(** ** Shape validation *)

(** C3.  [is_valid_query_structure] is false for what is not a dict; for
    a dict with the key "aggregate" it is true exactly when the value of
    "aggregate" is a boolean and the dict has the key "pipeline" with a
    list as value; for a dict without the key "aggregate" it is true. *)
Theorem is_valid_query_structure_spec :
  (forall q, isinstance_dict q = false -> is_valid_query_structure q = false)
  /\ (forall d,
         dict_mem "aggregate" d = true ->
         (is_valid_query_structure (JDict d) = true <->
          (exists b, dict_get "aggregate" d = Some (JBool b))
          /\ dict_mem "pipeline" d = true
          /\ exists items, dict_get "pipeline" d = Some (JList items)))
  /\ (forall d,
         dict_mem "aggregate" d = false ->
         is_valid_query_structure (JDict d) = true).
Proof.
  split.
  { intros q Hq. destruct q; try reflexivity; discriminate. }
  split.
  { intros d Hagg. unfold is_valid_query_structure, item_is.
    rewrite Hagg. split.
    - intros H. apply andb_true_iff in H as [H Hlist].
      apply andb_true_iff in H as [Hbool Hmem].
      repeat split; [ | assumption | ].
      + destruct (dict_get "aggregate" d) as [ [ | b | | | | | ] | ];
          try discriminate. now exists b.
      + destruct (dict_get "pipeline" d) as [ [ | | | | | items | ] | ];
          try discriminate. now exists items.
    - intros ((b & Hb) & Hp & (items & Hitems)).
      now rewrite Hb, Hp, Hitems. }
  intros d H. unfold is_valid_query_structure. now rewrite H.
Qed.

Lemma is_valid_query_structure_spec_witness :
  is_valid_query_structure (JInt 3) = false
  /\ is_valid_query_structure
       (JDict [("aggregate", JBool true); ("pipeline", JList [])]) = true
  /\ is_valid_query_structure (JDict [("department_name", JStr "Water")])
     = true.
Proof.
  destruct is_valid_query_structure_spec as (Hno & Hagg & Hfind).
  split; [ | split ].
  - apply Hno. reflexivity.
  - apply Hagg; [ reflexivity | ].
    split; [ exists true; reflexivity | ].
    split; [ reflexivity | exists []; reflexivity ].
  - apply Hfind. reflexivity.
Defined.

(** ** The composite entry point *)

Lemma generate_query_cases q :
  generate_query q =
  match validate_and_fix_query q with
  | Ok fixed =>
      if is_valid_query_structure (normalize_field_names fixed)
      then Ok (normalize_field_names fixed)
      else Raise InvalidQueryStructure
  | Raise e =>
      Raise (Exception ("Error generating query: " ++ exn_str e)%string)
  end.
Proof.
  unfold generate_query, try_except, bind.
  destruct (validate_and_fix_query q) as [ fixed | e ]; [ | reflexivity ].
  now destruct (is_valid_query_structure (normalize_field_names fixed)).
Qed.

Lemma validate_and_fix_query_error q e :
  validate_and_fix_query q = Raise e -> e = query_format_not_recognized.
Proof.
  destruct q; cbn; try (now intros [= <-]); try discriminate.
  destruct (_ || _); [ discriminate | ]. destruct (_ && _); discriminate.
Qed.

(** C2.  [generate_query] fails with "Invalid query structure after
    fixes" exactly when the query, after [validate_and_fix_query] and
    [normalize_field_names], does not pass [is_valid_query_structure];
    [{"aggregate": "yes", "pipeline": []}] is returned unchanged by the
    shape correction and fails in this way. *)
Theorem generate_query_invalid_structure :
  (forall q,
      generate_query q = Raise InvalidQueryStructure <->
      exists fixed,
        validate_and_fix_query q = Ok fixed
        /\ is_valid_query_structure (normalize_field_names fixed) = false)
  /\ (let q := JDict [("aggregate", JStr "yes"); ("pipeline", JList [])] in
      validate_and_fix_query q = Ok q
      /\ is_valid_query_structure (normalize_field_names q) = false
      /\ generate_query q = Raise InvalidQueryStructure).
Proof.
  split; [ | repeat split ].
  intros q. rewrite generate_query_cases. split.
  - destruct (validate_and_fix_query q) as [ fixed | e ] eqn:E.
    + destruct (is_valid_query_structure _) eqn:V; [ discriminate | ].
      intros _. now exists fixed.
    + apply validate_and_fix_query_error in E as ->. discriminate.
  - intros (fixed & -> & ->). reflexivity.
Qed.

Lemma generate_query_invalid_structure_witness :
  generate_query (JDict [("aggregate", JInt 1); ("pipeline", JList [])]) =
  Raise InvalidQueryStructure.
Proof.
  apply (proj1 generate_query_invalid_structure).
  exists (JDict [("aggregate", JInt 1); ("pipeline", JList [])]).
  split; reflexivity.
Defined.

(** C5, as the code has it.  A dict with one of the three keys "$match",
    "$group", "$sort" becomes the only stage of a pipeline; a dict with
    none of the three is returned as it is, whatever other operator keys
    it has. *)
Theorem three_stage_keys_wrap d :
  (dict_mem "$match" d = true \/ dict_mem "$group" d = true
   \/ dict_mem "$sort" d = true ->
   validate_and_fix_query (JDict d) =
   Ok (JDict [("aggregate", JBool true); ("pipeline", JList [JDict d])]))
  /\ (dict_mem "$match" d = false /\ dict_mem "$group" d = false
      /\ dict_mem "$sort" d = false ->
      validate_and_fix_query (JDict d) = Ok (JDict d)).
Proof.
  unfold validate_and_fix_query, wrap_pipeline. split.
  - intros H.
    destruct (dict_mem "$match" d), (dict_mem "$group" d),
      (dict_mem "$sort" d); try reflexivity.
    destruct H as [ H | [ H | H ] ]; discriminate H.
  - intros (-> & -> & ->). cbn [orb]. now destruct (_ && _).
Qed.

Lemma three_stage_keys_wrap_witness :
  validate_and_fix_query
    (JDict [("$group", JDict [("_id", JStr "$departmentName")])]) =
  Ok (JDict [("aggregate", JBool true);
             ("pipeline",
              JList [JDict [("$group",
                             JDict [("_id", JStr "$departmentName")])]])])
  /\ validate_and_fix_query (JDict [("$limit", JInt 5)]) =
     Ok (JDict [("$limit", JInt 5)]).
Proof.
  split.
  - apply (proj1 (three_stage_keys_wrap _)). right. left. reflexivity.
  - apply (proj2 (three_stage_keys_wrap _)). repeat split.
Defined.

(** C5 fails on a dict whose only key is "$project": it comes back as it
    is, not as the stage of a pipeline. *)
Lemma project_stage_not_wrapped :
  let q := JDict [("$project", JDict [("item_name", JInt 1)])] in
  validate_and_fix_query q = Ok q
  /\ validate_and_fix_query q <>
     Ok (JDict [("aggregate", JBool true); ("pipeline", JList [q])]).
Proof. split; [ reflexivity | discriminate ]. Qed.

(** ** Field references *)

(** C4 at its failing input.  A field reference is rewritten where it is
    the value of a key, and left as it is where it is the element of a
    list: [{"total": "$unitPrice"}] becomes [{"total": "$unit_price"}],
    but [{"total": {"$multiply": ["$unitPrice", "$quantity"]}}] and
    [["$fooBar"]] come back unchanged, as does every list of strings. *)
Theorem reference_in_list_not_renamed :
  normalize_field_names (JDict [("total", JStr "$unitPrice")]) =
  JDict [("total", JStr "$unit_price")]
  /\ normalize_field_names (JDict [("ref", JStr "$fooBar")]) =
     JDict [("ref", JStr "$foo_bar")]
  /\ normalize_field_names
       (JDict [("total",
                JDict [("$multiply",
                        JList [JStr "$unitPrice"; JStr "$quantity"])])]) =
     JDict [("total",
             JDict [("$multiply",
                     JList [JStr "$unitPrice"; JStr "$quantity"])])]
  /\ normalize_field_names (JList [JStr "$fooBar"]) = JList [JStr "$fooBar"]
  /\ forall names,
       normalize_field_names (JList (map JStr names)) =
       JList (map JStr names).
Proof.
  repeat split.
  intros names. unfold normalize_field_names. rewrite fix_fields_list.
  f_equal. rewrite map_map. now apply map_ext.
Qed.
---
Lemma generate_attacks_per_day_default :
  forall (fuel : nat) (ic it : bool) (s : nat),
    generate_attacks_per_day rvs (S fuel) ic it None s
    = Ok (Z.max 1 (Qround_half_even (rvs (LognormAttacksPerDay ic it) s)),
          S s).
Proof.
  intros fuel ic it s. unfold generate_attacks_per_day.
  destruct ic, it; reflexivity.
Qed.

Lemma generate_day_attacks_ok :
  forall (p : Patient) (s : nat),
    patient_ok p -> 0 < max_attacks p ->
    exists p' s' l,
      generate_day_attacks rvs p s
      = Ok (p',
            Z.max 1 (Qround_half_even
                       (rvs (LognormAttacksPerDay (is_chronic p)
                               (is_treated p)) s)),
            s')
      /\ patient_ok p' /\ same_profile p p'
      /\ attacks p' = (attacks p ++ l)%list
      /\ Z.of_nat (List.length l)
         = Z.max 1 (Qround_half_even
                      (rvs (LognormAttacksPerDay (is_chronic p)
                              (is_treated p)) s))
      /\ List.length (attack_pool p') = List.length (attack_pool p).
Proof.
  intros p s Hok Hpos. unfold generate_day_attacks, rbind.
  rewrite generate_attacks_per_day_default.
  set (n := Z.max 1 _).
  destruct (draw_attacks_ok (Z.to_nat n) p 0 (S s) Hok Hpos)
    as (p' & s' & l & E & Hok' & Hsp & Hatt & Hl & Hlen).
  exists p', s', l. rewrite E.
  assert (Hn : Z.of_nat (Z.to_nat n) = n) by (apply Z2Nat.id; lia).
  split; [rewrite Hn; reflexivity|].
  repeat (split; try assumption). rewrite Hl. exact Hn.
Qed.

• [THE PROBLEM]: Above are some lines. Repeat exactly, and only, those from the line that has "destruct is_valid_query_structure_spec as" through the line that has "Lemma validate_and_fix_query_error q".

• [ANSWER BELOW]:
  destruct is_valid_query_structure_spec as (Hno & Hagg & Hfind).
  split; [ | split ].
  - apply Hno. reflexivity.
  - apply Hagg; [ reflexivity | ].
    split; [ exists true; reflexivity | ].
    split; [ reflexivity | exists []; reflexivity ].
  - apply Hfind. reflexivity.
Defined.

(** ** The composite entry point *)

Lemma generate_query_cases q :
  generate_query q =
  match validate_and_fix_query q with
  | Ok fixed =>
      if is_valid_query_structure (normalize_field_names fixed)
      then Ok (normalize_field_names fixed)
      else Raise InvalidQueryStructure
  | Raise e =>
      Raise (Exception ("Error generating query: " ++ exn_str e)%string)
  end.
Proof.
  unfold generate_query, try_except, bind.
  destruct (validate_and_fix_query q) as [ fixed | e ]; [ | reflexivity ].
  now destruct (is_valid_query_structure (normalize_field_names fixed)).
Qed.

Lemma validate_and_fix_query_error q e :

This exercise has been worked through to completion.